_PROBLEM TO WORK ON_
Set down each entry exactly as it stands, without altering a single character.
************
(** The value and its encoding; the inner [None] is the result 0. *)
Definition zipTryEncoding (entry : block) (entrylen : Z) : option (option (Z * Z)) :=
  if (32 <=? entrylen) || (entrylen =? 0) then Some None
  else
    c ← get entry 0;
    if (c =? 45) || ((48 <=? c) && (c <=? 57)) then
      d ← read entry 0 entrylen;
      buf ← write (replicate 32 junk) 0 d;
      buf ← write buf entrylen [0];
      '(value, eptr) ← Util.strtoll buf;
      e ← get buf eptr;
      if negb (e =? 0) then Some None
      else
        '(buf, slen) ← Util.ll2string junk buf 32 value;
        if negb (entrylen =? slen) then Some None
        else
          x ← read buf 0 slen;
          y ← read entry 0 slen;
          if negb (memcmp x y =? 0) then Some None
          else if (- 2 ^ 15 <=? value) && (value <=? 2 ^ 15 - 1) then Some (Some (value, ZIP_ENC_INT16))
          else if (- 2 ^ 31 <=? value) && (value <=? 2 ^ 31 - 1) then Some (Some (value, ZIP_ENC_INT32))
          else Some (Some (value, ZIP_ENC_INT64))
    else Some None.

Definition zipSaveInteger (zl : block) (p value enc : Z) : option block :=
  n ← zipEncodingSize enc; write zl p (le_encode (Z.to_nat n) value).

Definition zipLoadInteger (zl : block) (p enc : Z) : option Z :=
  n ← zipEncodingSize enc; d ← read zl p n; Some (to_signed (8 * n) (le_decode d)).

Definition zipEntry (zl : block) (p : Z) : option zlentry :=
  '(prevlen, prevsize) ← zipPrevDecodeLength zl p;
  '(l, lsize) ← zipDecodeLength zl (p + prevsize);
  enc ← ZIP_ENCODING zl (p + prevsize);
  Some (mk_zlentry prevsize prevlen lsize l (prevsize + lsize) enc p).

Definition zipRawEntryLength (zl : block) (p : Z) : option Z :=
  e ← zipEntry zl p; Some (u32 (headersize e + len e)).

(** ** The list *)

Definition ziplistNew : option block :=
  let bytes := ZIPLIST_HEADER_SIZE + 1 in
  let zl := replicate (Z.to_nat bytes) junk in
  zl ← set_bytes zl bytes;
  zl ← set_tail zl ZIPLIST_HEADER_SIZE;
  zl ← set_length zl 0;
  write zl (bytes - 1) [ZIP_END].

Definition ziplistResize (zl : block) (len : Z) : option block :=
  let zl := realloc junk zl len in
  zl ← set_bytes zl len;
  write zl (u32 (len - 1)) [ZIP_END].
************
_SOLUTION BELOW_
(** The value and its encoding; the inner [None] is the result 0. *)
Definition zipTryEncoding (entry : block) (entrylen : Z) : option (option (Z * Z)) :=
  if (32 <=? entrylen) || (entrylen =? 0) then Some None
  else
    c ← get entry 0;
    if (c =? 45) || ((48 <=? c) && (c <=? 57)) then
      d ← read entry 0 entrylen;
      buf ← write (replicate 32 junk) 0 d;
      buf ← write buf entrylen [0];
      '(value, eptr) ← Util.strtoll buf;
      e ← get buf eptr;
      if negb (e =? 0) then Some None
      else
        '(buf, slen) ← Util.ll2string junk buf 32 value;
        if negb (entrylen =? slen) then Some None
        else
          x ← read buf 0 slen;
          y ← read entry 0 slen;
          if negb (memcmp x y =? 0) then Some None
          else if (- 2 ^ 15 <=? value) && (value <=? 2 ^ 15 - 1) then Some (Some (value, ZIP_ENC_INT16))
          else if (- 2 ^ 31 <=? value) && (value <=? 2 ^ 31 - 1) then Some (Some (value, ZIP_ENC_INT32))
          else Some (Some (value, ZIP_ENC_INT64))
    else Some None.

Definition zipSaveInteger (zl : block) (p value enc : Z) : option block :=
  n ← zipEncodingSize enc; write zl p (le_encode (Z.to_nat n) value).

Definition zipLoadInteger (zl : block) (p enc : Z) : option Z :=
  n ← zipEncodingSize enc; d ← read zl p n; Some (to_signed (8 * n) (le_decode d)).

Definition zipEntry (zl : block) (p : Z) : option zlentry :=
  '(prevlen, prevsize) ← zipPrevDecodeLength zl p;
  '(l, lsize) ← zipDecodeLength zl (p + prevsize);
  enc ← ZIP_ENCODING zl (p + prevsize);
  Some (mk_zlentry prevsize prevlen lsize l (prevsize + lsize) enc p).

Definition zipRawEntryLength (zl : block) (p : Z) : option Z :=
  e ← zipEntry zl p; Some (u32 (headersize e + len e)).

(** ** The list *)

Definition ziplistNew : option block :=
  let bytes := ZIPLIST_HEADER_SIZE + 1 in
  let zl := replicate (Z.to_nat bytes) junk in
  zl ← set_bytes zl bytes;
  zl ← set_tail zl ZIPLIST_HEADER_SIZE;
  zl ← set_length zl 0;
  write zl (bytes - 1) [ZIP_END].

Definition ziplistResize (zl : block) (len : Z) : option block :=
  let zl := realloc junk zl len in
  zl ← set_bytes zl len;
  write zl (u32 (len - 1)) [ZIP_END].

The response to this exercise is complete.